- [Task description] Start with the first line of the data and end with the line that holds "End parsing."; write out each one exactly.

- [Recorded data]
+++
Definition notifToJSON (n : Notification) : notifJSON :=
  mkNotifJSON (Note_ID n) (Note_EventID n) (Note_EventType n) (Note_Rule n)
    (Note_Channel n) (Note_Recipients n) (Note_Status n) (Note_Error n)
    (Note_Summary n) (unixOrZero (Note_Time n)).

(** ** Helpers *)

(** [value] is the query value of the key; anything but a positive number yields the default. *)
Definition queryInt (value : string) (def : Z) : Z :=
  if decide (value = "") then def
  else match Atoi value with
       | Some n => if 0 <? n then n else def
       | None => def
       end.

Section parsing.
Context `{FloatToInt, ErrorText}.

Definition parseWalltime (s : string) : result Z :=
  let s := TrimSpace s in
  if decide (s = "" ∨ s = "0") then Ok 0
  else match ParseDuration s with
       | None => Err (ParseDuration_error s)
       | Some d => if d <? 0 then Err "negative duration" else Ok (f2i (Seconds d))
       end.

(** The factor of the suffix and what precedes it. *)
Definition sizeUnit (s : string) : Z * string :=
  if HasSuffix s "K" then (2 ^ 10, TrimSuffix s "K")
  else if HasSuffix s "M" then (2 ^ 20, TrimSuffix s "M")
  else if HasSuffix s "G" then (2 ^ 30, TrimSuffix s "G")
  else if HasSuffix s "T" then (2 ^ 40, TrimSuffix s "T")
  else (1, s).

Definition parseSize `{UnicodeCase} (s : string) : result Z :=
  let s := TrimSpace s in
  if decide (s = "" ∨ s = "0") then Ok 0
  else
    let s := TrimSuffix (ToUpper s) "B" in
    let s := TrimSuffix s "I" in
    let '(mult, s) := sizeUnit s in
    match ParseFloat (TrimSpace s) with
    | None => Err (ParseFloat_error (TrimSpace s))
    | Some n => if fltb n (f64 0) then Err "negative size" else Ok (f2u (fmul n (f64 mult)))
    end.
End parsing.

(** ** The handlers *)

Section web.
Context {S : Type} `{!Store S}.
Context `{FloatToInt, ErrorText, UnicodeCase}.

Notation handler A := (ST (Control S) (ResponseWriter A)).

(** [if err != nil { fail; return }] for an operation of the store. *)
Definition or_fail {A B} (status : Z) (msg : string) (op : ST S (result A)) (k : A → handler B) : handler B :=
  r <- on_db op ;; match r with Ok a => k a | Err _ => st_ret (fail status msg newRW) end.

Definition web_listNodes : handler (list nodeJSON) :=
  or_fail 500 "list nodes failed" store_ListNodes (λ nodes c,
    (writeJSON (nodeToJSON (ct_metrics c) <$> nodes) newRW, c)).

Definition web_listJobs (state owner : string) : handler (list jobJSON) :=
  or_fail 500 "list jobs failed" (store_ListJobs (ToUpper (TrimSpace state)) (TrimSpace owner)) (λ jobs,
    st_ret (writeJSON (jobToJSON <$> jobs) newRW)).

Definition web_getJob (id : string) : handler jobJSON :=
  or_fail 500 "get job failed" (store_GetJob id) (λ j,
    st_ret (match j with
            | None => fail 404 "job not found" newRW
            | Some j => writeJSON (jobToJSON j) newRW
            end)).

Definition web_job (id : string) (now : Time) (memBytes walltime : Z) (req : submitReq) : Job :=
  mkJob id (submitReq_Name req) (ownerOrDefault (submitReq_Owner req)) (submitReq_Partition req) JobPending
    (submitReq_Priority req) (submitReq_Command req) (submitReq_Env req) (submitReq_Workdir req)
    (submitReq_CPUs req) memBytes (submitReq_GPUs req) (submitReq_GPUType req) walltime
    "" "" [] 0 "" now 0 0.

(** [body] is the decoded request body, [None] if it is no JSON object of that form. *)
Definition web_submitJob (body : option submitReq) : handler string :=
  match body with
  | None => st_ret (fail 400 "invalid JSON body" newRW)
  | Some req =>
      if decide (TrimSpace (submitReq_Command req) = "") then st_ret (fail 400 "command is required" newRW)
      else match parseSize (submitReq_Mem req) with
           | Err e => st_ret (fail 400 ("invalid mem: " +:+ e) newRW)
           | Ok memBytes =>
               match parseWalltime (submitReq_Walltime req) with
               | Err e => st_ret (fail 400 ("invalid walltime: " +:+ e) newRW)
               | Ok walltime =>
                   id <- id_ ;; now <- now_ ;;
                   or_fail 500 "submit job failed" (store_CreateJob (web_job id now memBytes walltime req)) (λ _,
                     st_ret (writeJSON id (WriteHeader 201 newRW)))
               end
           end
  end.

Definition web_cancelJob (id : string) : handler cancelResp :=
  now <- now_ ;;
  r <- on_db (store_CancelJob id now) ;;
  st_ret (match r with
          | Err e => fail 404 e newRW
          | Ok state => writeJSON (mkCancelResp true state) newRW
          end).

Definition web_listEvents (limit : string) : handler (list eventJSON) :=
  or_fail 500 "list events failed" (store_ListEvents (queryInt limit 100)) (λ es,
    st_ret (writeJSON (eventToJSON <$> es) newRW)).

Definition web_listNotifications (limit : string) : handler (list notifJSON) :=
  or_fail 500 "list notifications failed" (store_ListNotifications (queryInt limit 100)) (λ ns,
    st_ret (writeJSON (notifToJSON <$> ns) newRW)).
End web.

(** ** The log stream

    As [JobLog], with the surroundings of a [Watch]; a failure ends the stream without a message,
    the status line being sent already. *)

Section stream.
Context (j : jobLogStore) (w : Watch) (bufSize : nat).

Fixpoint drainLogsHTTP (fuel : nat) (p : string) (off : nat) (s : Stream) : option (option string * Stream) :=
  match fuel with
  | O => None
  | S fuel' =>
      let t := sm_t s in
      match wt_read w t with
      | Some e => Some (Some e, tick s)
      | None =>
          let chunk := str_take bufSize (str_drop off (contentAt w p t)) in
          if decide (chunk = "") then Some (None, tick s)
          else let off := (off + strlen chunk)%nat in
               match wt_send w t with
               | Some e => Some (Some e, mkStream (S t) (Some (p, off)) (sm_sent s))
               | None => drainLogsHTTP fuel' p off (mkStream (S t) (Some (p, off)) (sm_sent s ++ [chunk]))
               end
      end
  end.

Definition drainHTTP (fuel : nat) (s : Stream) : option (option string * Stream) :=
  match sm_file s with
  | None => Some (None, s)
  | Some (p, off) => drainLogsHTTP fuel p off s
  end.

(** The loop of [jobLogsStream], which waits 400 milliseconds between its rounds. *)
Fixpoint streamLoop (fuel : nat) (id : string) (follow : bool) (s : Stream) : option Stream :=
  match fuel with
  | O => None
  | S fuel' =>
      let opening :=
        match sm_file s with
        | Some _ => Some s
        | None =>
            match open j id (wt_open w (sm_t s)) (wt_files w (sm_t s)) with
            | Opened p => Some (mkStream (S (sm_t s)) (Some (p, O)) (sm_sent s))
            | NotExist => Some (tick s)
            | OpenErr _ => None
            end
        end in
      match opening with
      | None => Some (tick s)
      | Some s =>
          '(r, s) ← drainHTTP fuel' s;
          match r with
          | Some _ => Some s
          | None =>
              if negb follow then Some s
              else if ended w s then '(_, s) ← drainHTTP fuel' (tick s); Some s
              else match pause w 400 (tick s) with
                   | (Some _, s) => Some s
                   | (None, s) => streamLoop fuel' id follow s
                   end
          end
      end
  end.

(** [follow] is the query value; the answer is an error response, or the text streamed. *)
Definition jobLogsStream (fuel : nat) (id follow : string) : option (ResponseWriter Empty_set + Stream) :=
  let s := mkStream O None [] in
  match wt_job w O with
  | Err _ => Some (inl (fail 500 "get job failed" newRW))
  | Ok None => Some (inl (fail 404 "job not found" newRW))
  | Ok (Some _) => inr <$> streamLoop fuel id (bool_decide (follow = "1") || bool_decide (follow = "true")) (tick s)
  end.
End stream.

(** ** Static files *)

(** The path that the file server is asked for, given which names can be opened. *)
Definition spaHandler (opens : string → bool) (urlPath : string) : string :=
  let p := TrimPrefix urlPath "/" in
  let p := if decide (p = "") then "index.html" else p in
  if opens p then urlPath else "/".

(** ** Routes *)

Inductive route :=
| RtListNodes | RtListJobs | RtSubmitJob | RtGetJob (id : string) | RtCancelJob (id : string) | RtJobLogs (id : string)
| RtListEvents | RtListNotifications | RtHealthz | RtAssets.

(** [handler]: the most specific pattern for the method and the decoded segments of the cleaned path; a
    GET pattern also takes HEAD; what no pattern of the API matches goes to the static files. *)
Definition handler (method : string) (segments : list string) : route :=
  let is_get := bool_decide (method = "GET") || bool_decide (method = "HEAD") in
  let is_post := bool_decide (method = "POST") in
  match segments with
  | [h] => if bool_decide (h = "healthz") && is_get then RtHealthz else RtAssets
  | [api; v1; what] =>
      if negb (bool_decide (api = "api") && bool_decide (v1 = "v1")) then RtAssets
      else if bool_decide (what = "nodes") && is_get then RtListNodes
      else if bool_decide (what = "jobs") && is_get then RtListJobs
      else if bool_decide (what = "jobs") && is_post then RtSubmitJob
      else if bool_decide (what = "events") && is_get then RtListEvents
      else if bool_decide (what = "notifications") && is_get then RtListNotifications
      else RtAssets
  | [api; v1; what; id] =>
      if bool_decide (api = "api") && bool_decide (v1 = "v1") && bool_decide (what = "jobs") && is_get &&
         bool_decide (id ≠ "") then RtGetJob id else RtAssets
  | [api; v1; what; id; verb] =>
      if negb (bool_decide (api = "api") && bool_decide (v1 = "v1") && bool_decide (what = "jobs") && bool_decide (id ≠ ""))
      then RtAssets
      else if bool_decide (verb = "cancel") && is_post then RtCancelJob id
      else if bool_decide (verb = "logs") && is_get then RtJobLogs id
      else RtAssets
  | _ => RtAssets
  end.

Example parseSize_1 : @parseSize amd64 some_wording ascii_case " 1.5gib" = Ok 1610612736 ∧
  @parseSize amd64 some_wording ascii_case "512M" = Ok 536870912 ∧ @parseSize amd64 some_wording ascii_case "-1K" = Err "negative size".
Proof. split_and!; vm_compute; reflexivity. Qed.
Example parseWalltime_1 : @parseWalltime amd64 some_wording "1h30m" = Ok 5400.
Proof. vm_compute. reflexivity. Qed.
+++
- [Task solution]
Definition notifToJSON (n : Notification) : notifJSON :=
  mkNotifJSON (Note_ID n) (Note_EventID n) (Note_EventType n) (Note_Rule n)
    (Note_Channel n) (Note_Recipients n) (Note_Status n) (Note_Error n)
    (Note_Summary n) (unixOrZero (Note_Time n)).

(** ** Helpers *)

(** [value] is the query value of the key; anything but a positive number yields the default. *)
Definition queryInt (value : string) (def : Z) : Z :=
  if decide (value = "") then def
  else match Atoi value with
       | Some n => if 0 <? n then n else def
       | None => def
       end.

Section parsing.
Context `{FloatToInt, ErrorText}.

Definition parseWalltime (s : string) : result Z :=
  let s := TrimSpace s in
  if decide (s = "" ∨ s = "0") then Ok 0
  else match ParseDuration s with
       | None => Err (ParseDuration_error s)
       | Some d => if d <? 0 then Err "negative duration" else Ok (f2i (Seconds d))
       end.

(** The factor of the suffix and what precedes it. *)
Definition sizeUnit (s : string) : Z * string :=
  if HasSuffix s "K" then (2 ^ 10, TrimSuffix s "K")
  else if HasSuffix s "M" then (2 ^ 20, TrimSuffix s "M")
  else if HasSuffix s "G" then (2 ^ 30, TrimSuffix s "G")
  else if HasSuffix s "T" then (2 ^ 40, TrimSuffix s "T")
  else (1, s).

Definition parseSize `{UnicodeCase} (s : string) : result Z :=
  let s := TrimSpace s in
  if decide (s = "" ∨ s = "0") then Ok 0
  else
    let s := TrimSuffix (ToUpper s) "B" in
    let s := TrimSuffix s "I" in
    let '(mult, s) := sizeUnit s in
    match ParseFloat (TrimSpace s) with
    | None => Err (ParseFloat_error (TrimSpace s))
    | Some n => if fltb n (f64 0) then Err "negative size" else Ok (f2u (fmul n (f64 mult)))
    end.
End parsing.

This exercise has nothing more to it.